As I turned and led the way to my room, I was conscious of curiously mingled emotions. Relief at the elimination of the special bottle with its inevitable consequences and resentment that Dicky should so weakly obey the dictum of another woman, battled with each other. But stronger than either was a dawning wonder. From the conversation I had overheard in the theatre dressing-room and trifling things in Mrs. Underwood's own conduct, I had been led to believe that she was sentimentally interested in Dicky, and that some time in the future I might have to battle with her for his affections. But her speech to him which I had just heard savored more of the mother laying down the law to a refractory child than it did of anything approaching sentiment. Could it be, I told myself, that I had been mistaken?

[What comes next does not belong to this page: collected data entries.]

(* ===== verification/Vetting.v ===== *)
(** What the integrity gate guarantees (src/bin/toolport-gateway.rs): no router goes live
    but with definitions that passed the check against the stored baseline, whatever
    store operation fails, and over any history of checks and releases every definition a
    client sees at Strict was accepted, by policy when it was new or benign or by the
    user. *)

From S2P Require Import Prelude Text Json ToolNames SchemaCompat SchemaRefs Aliases Catalog.
From S2P Require Import Safety Pins Quarantine Baseline Exposure Vouched Gate.


Module Vetting.
Import ToolNames Aliases Pins Quarantine Baseline Vouched Gate.

Lemma wp_attempt {A} (m : M A) Q w : wp m (fun r w' => Q (Ok r) w') w -> wp (attempt m) Q w.
Proof. unfold wp, attempt. by destruct (m w) as [[r w']|]. Qed.

Lemma wp_or_hide {A} (m : M A) pending (k : A -> M Outcome) Q w :
  wp m (fun r w' => match r with Ok a => wp (k a) Q w' | Err _ => Q (Ok (Hide pending)) w' end) w ->
  wp (or_hide m pending k) Q w.
Proof.
  intros H. apply wp_bind, wp_attempt. eapply wp_mono; [exact H|]. intros [a|e] w'; [done|]. by intros ?; apply wp_ret.
Qed.

Lemma wp_of_option {A} (o : option A) Q w : (exists a, o = Some a /\ Q (Ok a) w) -> wp (of_option o) Q w.
Proof. intros (a & -> & H). done. Qed.

(** Reading what is remembered of the reviews changes no file. *)
Lemma wp_review_names Q w :
  (forall names w', stores w' = stores w -> Q (Ok names) w') -> wp definition_review_names Q w.
Proof. intros H. apply wp_bind, wp_reviews. intros w' Hs _. by apply wp_ret, H. Qed.

Lemma wp_reviews_for present Q w :
  (forall names b w', stores w' = stores w -> Q (Ok (names, b)) w') -> wp (definition_review_names_for_catalog present) Q w.
Proof. intros H. apply wp_bind, wp_reviews. intros w' Hs _. apply wp_ret. by destruct (unreadable _); apply H. Qed.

Our husbands looked exceedingly comfortable when we rejoined them, for they were smoking vigorously and discussing the merits of two boxers Mr. Underwood had recently seen. As we entered the room both men, of course, sprang to their feet, and I had a moment's opportunity to contrast their appearance.
Dicky is slender, lithe, with merry brown eyes and thick, brown hair, with a touch of auburn in it, and just enough suspicion of a curl to give him several minutes' hard brushing each day trying to keep it down. Harry Underwood, taller even than Dicky, who is above the medium height, is massive in frame, well built, muscular, with black hair tinged with gray, and the blackest, most piercing eyes I have ever seen. I was proud of Dicky as I stood looking at them, while Lillian exchanged some merry nonsense with Dicky, but I also had to acknowledge that Harry Underwood was a splendid specimen of manhood.